The situation I just described is not just an inability to blend; it is an active decision to choose war over peace.  It is forsaking any expectations of civility for the opportunity to punish the stepmother.  The stepchildren’s resentments fuel their behaviors, and very often their behaviors are encouraged by other family members and friends.  It’s really never too difficult to find someone willing to encourage a fight against a stepmother.

Tom’s daughters are all successful in their own right.  However, they are so caught up in their disdain for Jill, that they are choosing behaviors which are very unflattering.  Either they don’t see it, or are too driven to care.  Self-reflection doesn’t seem to be even a consideration.  They want what they want, and so they act as though they are entitled to it.

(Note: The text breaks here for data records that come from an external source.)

(** The last clause of the checkpoint claim read literally: the step in
    [best-metrics.json] is the step of a write of [model.pt], the last
    one. *)
Definition best_metrics_names_last_save (o : outcome score P) : Prop :=
  match o with
  | Ran st None => exists e p, last_save (trace st) = Some (e, best_step st, p)
  | _ => True
  end.

End Reading.

(* ------------------------------------------------------------------ *)
(** ** 6. A small concrete world, to run [main] on *)
(* ------------------------------------------------------------------ *)

(** The parameters are the number of updates made so far.  The encoder
    after [p] updates has the hidden size listed at position [p] of a
    table (1 beyond its end); its hidden states and its head are all
    zeros.  The scorer returns the width of the embedding of one probe
    sentence.  The sampler presents the samples in reverse order. *)
Definition toy_model (w : nat) : SimCSEModel (list (line ascii)) :=
  {| backbone := fun x => {| seq_len := 1; width := w;
                             entries := map (fun _ => [repeat 0%R w]) x |};
     hidden_size := w;
     dense := {| in_features := w; out_features := w;
                 weight := repeat (repeat 0%R w) w;
                 bias := repeat 0%R w |} |}.

Definition toy_model_at (table : list nat) (p : nat) (tr : bool) (k : nat)
  (max_length : option Z) : SimCSEModel (list (line ascii)) :=
  toy_model (nth p table 1%nat).

Definition toy_optimizer_step (temperature : R) (max_length : Z)
  (p : nat) (k : nat) (b : list (line ascii)) : nat :=
  S p.

Definition toy_sts_dev (enc : list (line ascii) -> option matrix) : Z :=
  match enc [text "probe"] with
  | Some (v :: _) => Z.of_nat (length v)
  | _ => 0%Z
  end.

Definition toy_shuffle (e : Z) (d : list (line ascii)) : list (line ascii) :=
  rev d.

Definition toy_cosine (u v : vec) : R := 0%R.

Abbreviation toy_main table cfg file_lines :=
  (main py_isspace Z.ltb (toy_model_at table) toy_optimizer_step toy_sts_dev
        toy_shuffle toy_cosine cfg file_lines 0%nat).

Definition toy_args (batch_size epochs eval_logging_interval : Z) : Args :=
  {| batch_size := batch_size; epochs := epochs; temperature := (1 / 20)%R;
     max_seq_len := 32; eval_logging_interval := eval_logging_interval |}.

(** A file of five lines, one of them blank. *)
Definition toy_file : list (line ascii) :=
  [text " a cat
"; text "   
"; text "a dog
"; text "the end  
"; text "fin"].

(** Four runs on that file: two epochs of two steps evaluated at every
    step, with a score that improves twice and with one that never does;
    one epoch with the default interval; and one epoch with batch size 1. *)
Abbreviation run_improving :=
  (toy_main [1; 2; 1; 3]%nat (toy_args 2 2 1) toy_file).

Abbreviation run_flat :=
  (toy_main [1; 1; 1]%nat (toy_args 2 2 1) toy_file).

Abbreviation run_default :=
  (toy_main (@nil nat) (toy_args 2 1 250) toy_file).

Abbreviation run_batch_one :=
  (toy_main (@nil nat) (toy_args 1 1 250) toy_file).

(** Two more: one epoch with an evaluation interval of 0, and no epoch
    at all. *)
Abbreviation run_zero_interval :=
  (toy_main (@nil nat) (toy_args 2 1 0) toy_file).

Abbreviation run_no_epoch :=
  (toy_main (@nil nat) (toy_args 2 0 250) toy_file).

(** An encoder with a head that is not trivial: hidden size 2, a dense
    layer of weight [[1, 2], [3, 4]] and bias [5, 6], and hidden states
    of [len] positions per sample, position [k] holding the number of
    characters of the sample plus [k], and 1. *)
Definition head_model (len : nat) : SimCSEModel (list (line ascii)) :=
  {| backbone := fun x =>
       {| seq_len := len;
          width := 2;
          entries := map (fun s => map (fun k => [(INR (length s) + INR k)%R; 1%R])
                                       (seq 0 len)) x |};
     hidden_size := 2;
     dense := {| in_features := 2; out_features := 2;
                 weight := [[1; 2]; [3; 4]]%R;
                 bias := [5; 6]%R |} |}.

(* ------------------------------------------------------------------ *)
(** ** 7. More readings of a run, and [config.json] *)
(* ------------------------------------------------------------------ *)

Section MoreReading.

Variable score : Type.
Variable P : Type.

(** The updates in a trace (epoch and 1-based step), oldest first. *)
Fixpoint updates (tr : list (event score P)) : list (Z * Z) :=
  match tr with
  | [] => []
  | OptimizerStep e s :: r => (e, s) :: updates r
  | _ :: r => updates r
  end.

(** What a log record holds: its epoch, its step and its score, the
    score looked up under either spelling of its key. *)
Definition row_score (row : dict score) : option (value score) :=
  match dict_get row "STSB" with
  | Some v => Some v
  | None => dict_get row "stsb"
  end.

Definition row_entry (row : dict score) : option (Z * Z * score) :=
  match dict_get row "epoch", dict_get row "step", row_score row with
  | Some (VInt e), Some (VInt s), Some (VScore sc) => Some (e, s, sc)
  | _, _, _ => None
  end.

(** The best score of an outcome ([d] when the loader refused). *)
Definition best_stsb_of (o : outcome score P) (d : score) : score :=
  match o with
  | Refused _ => d
  | Ran st _ => best_stsb st
  end.

End MoreReading.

It’s understandable that children, even grown children, would find it difficult to accept a father’s new spouse.  However, feelings and behaviors are two separate things.  This generation seems to be increasingly unaware of the difference.  Our world is witnessing a devolution in the way we treat each other.    One of the contributing factors has been a world of permissive parenting.  Parents, particularly divorced parents, are often too afraid of rejection to set limits for their children.  They prefer to be friends with their children, rather than risk offending them.  Their parenting decisions are often guided by guilt or fear.

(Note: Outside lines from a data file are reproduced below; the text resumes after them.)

(** * Translation pipeline of trace-generation: Record Store, Translation
    Engine and Orchestrator

    A shallow embedding of [translation.py], [traceWithThink.py] and
    [translate_pipeline.py].  Python strings are lists of code points, the
    SQLite table [leetcode_reasoning] is a list of rows, and the effects of
    the program (calls to [ollama.generate], [time.sleep], clock readings,
    SQL statements, Python exceptions) are threaded through a small
    state-and-exception monad.  The exceptions of [time.sleep] and of
    [cursor.execute] (a parameter that cannot be bound, a table that is
    full or missing) are part of the model.  Logging and printing carry no
    behaviour and are left out. *)

From Stdlib Require Import ZArith List String Ascii Bool Lia.
From Stdlib Require Import Permutation Sorted DecimalString.
Import ListNotations.
Local Open Scope Z_scope.

(* ================================================================== *)
(** ** Python strings *)

Module PyStr.

(** A [str] is a sequence of Unicode code points. *)
Definition str := list N.

(** An ASCII literal of the source. *)
Definition lit (s : string) : str := map N_of_ascii (list_ascii_of_string s).

Definition nl : str := [10%N].

Fixpoint str_eqb (a b : str) : bool :=
  match a, b with
  | [], [] => true
  | c :: a', d :: b' => (c =? d)%N && str_eqb a' b'
  | _, _ => false
  end.

(** [str.isspace] on one code point (the whitespace set of CPython). *)
Definition isspace (c : N) : bool :=
  ((9 <=? c) && (c <=? 13) || (28 <=? c) && (c <=? 32)
   || (c =? 133) || (c =? 160) || (c =? 5760)
   || (8192 <=? c) && (c <=? 8202)
   || (c =? 8232) || (c =? 8233) || (c =? 8239) || (c =? 8287)
   || (c =? 12288))%N.

Fixpoint lstrip (s : str) : str :=
  match s with
  | c :: s' => if isspace c then lstrip s' else s
  | [] => []
  end.

Definition rstrip (s : str) : str := rev (lstrip (rev s)).

(** [s.strip()] *)
Definition strip (s : str) : str := rstrip (lstrip s).

(** [s.startswith(p)] *)
Fixpoint startswith (s p : str) : bool :=
  match p, s with
  | [], _ => true
  | c :: p', d :: s' => (c =? d)%N && startswith s' p'
  | _ :: _, [] => false
  end.

(** [s.startswith((p1, ..., pn))] *)
Definition startswith_any (s : str) (ps : list str) : bool :=
  existsb (startswith s) ps.

(** [str(n)] / [f"{n}"] for a Python int. *)
Definition format_int (n : Z) : str := lit (NilZero.string_of_int (Z.to_int n)).

(** Python truthiness of a string. *)
Definition truthy (s : str) : bool :=
  match s with [] => false | _ :: _ => true end.

End PyStr.
Import PyStr.

(* ================================================================== *)
(** ** Configuration ([config.py], and the fallback of [translation.py]) *)

Record config := {
  TRANSLATION_MODEL_NAME : str;
  MAX_RETRIES : Z;
  RETRY_DELAY : Z
}.

Definition default_config : config :=
  {| TRANSLATION_MODEL_NAME := lit "qwen3:8b";
     MAX_RETRIES := 3;
     RETRY_DELAY := 2 |}.

(* ================================================================== *)
(** ** Data model: the table [leetcode_reasoning] *)

(** The column [translation_status] is TEXT; the program only ever writes
    the two literals ['pending'] and ['completed']. *)
Inductive status := pending | completed.

Definition status_eqb (a b : status) : bool :=
  match a, b with
  | pending, pending | completed, completed => true
  | _, _ => false
  end.

Definition timestamp := Z.

Record row := {
  id : Z;
  title : str;
  content : str;
  trace_en_with_think : str;
  trace_hi_with_think : option str;          (* NULL is [None] *)
  translation_status : status;
  created_at : timestamp;
  translated_at : option timestamp           (* NULL is [None] *)
}.

(** The rows of the table, in insertion order. *)
Definition table := list row.

(** What one element of [get_untranslated_traces] carries: the keys
    ['id'], ['title'] and ['trace_en_with_think']. *)
Record trace := {
  trace_id : Z;
  trace_title : str;
  trace_en : str
}.

(** An element of [entries_with_traces]; the key ['trace_hi_with_think']
    is optional. *)
Record entry_with_trace := {
  e_title : str;
  e_content : str;
  e_trace_en_with_think : str;
  e_trace_hi_with_think : option str
}.

(** An entry as the loop of [main] handles it: a title and a content that
    are strings. *)
Record entry := {
  entry_title : str;
  entry_content : str
}.

(** The dictionary returned by [check_database_status]. *)
Record db_status := {
  total_traces : nat;
  completed_translations : nat;
  pending_translations : nat
}.

(* ================================================================== *)
(** ** The SQL statements of the program, as functions on the table *)

Module Sql.

(** SQLite's INTEGER, and so a rowid, is a signed 64-bit number. *)
Definition min_integer : Z := - 2 ^ 63.
Definition max_integer : Z := 2 ^ 63 - 1.

Definition largest_id (t : table) : Z := fold_right Z.max 0 (map id t).

(** [id INTEGER PRIMARY KEY AUTOINCREMENT]: one more than the largest id
    (no statement of the program deletes a row).  [None]: the largest
    rowid is taken and the INSERT fails, the table is full. *)
Definition next_id (t : table) : option Z :=
  if max_integer <=? largest_id t then None else Some (1 + largest_id t).

(** [INSERT INTO leetcode_reasoning (title, content, trace_en_with_think,
    translation_status) VALUES (?, ?, ?, 'pending')], for the id and the
    [CURRENT_TIMESTAMP] the engine picks. *)
Definition insert_pending (ti co en : str) (new_id : Z) (created : timestamp)
  (t : table) : table :=
  t ++ [ {| id := new_id; title := ti; content := co;
            trace_en_with_think := en; trace_hi_with_think := None;
            translation_status := pending; created_at := created;
            translated_at := None |} ].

As a result our society is filled with hypersensitive narcissists, who exhibit childish self-regard, prolonged adolescent behavior, thoughtlessness and sand-pounding aggressiveness.

These Millennials are reflecting some of the same traits in their families that they are best known for in society and also in the workplace: a feeling of entitlement, the need for instant gratification, and having big expectations but not knowing or valuing the steps involved to reach those expectations.

So are grown stepchildren entitled to time alone with their fathers by intentionally excluding their stepmother, half-siblings and/or step-siblings?

In an adult world, where transactions happen for mutually beneficial reasons, these deliberate aggressors have little to offer.  Just how much tolerance do we expect from the stepmothers?  Are these women actually expected to offer kindness and understanding in exchange for grown stepchildren’s deliberate, obnoxious rejection?  What a confusing message for stepmothers.  Society damns stepmothers as evil, yet also holds them to almost angelic expectations.

Are these disgruntled, adult stepchildren entitled to treat someone with disgust and then expect kindness in return?  It seems like a bit too much to ask.

The fathers are often stuck in the middle of this tension-filled tug-of-war, afraid to show too much loyalty to one side for fear of losing the other.  Without an active war in place, it would be much easier for him to actually spend time with his grown children.  If his wife doesn’t feel under constant attack, she might not feel so threatened by her husband spending time alone with his kids.

Some of the alone time Tom had with his daughters prior to his wedding was spent listening to his daughter’s pleas for him not to remarry, insistence that he have his fiancé sign a pre-nup and a drive with them to his attorney’s office to make sure his assets were out of Jill’s reach.  The “alone time” often included the daughter’s husbands, girlfriends and other family members.  Basically, “alone time” equated to “without Jill” time, an intentional move to exclude Tom’s wife.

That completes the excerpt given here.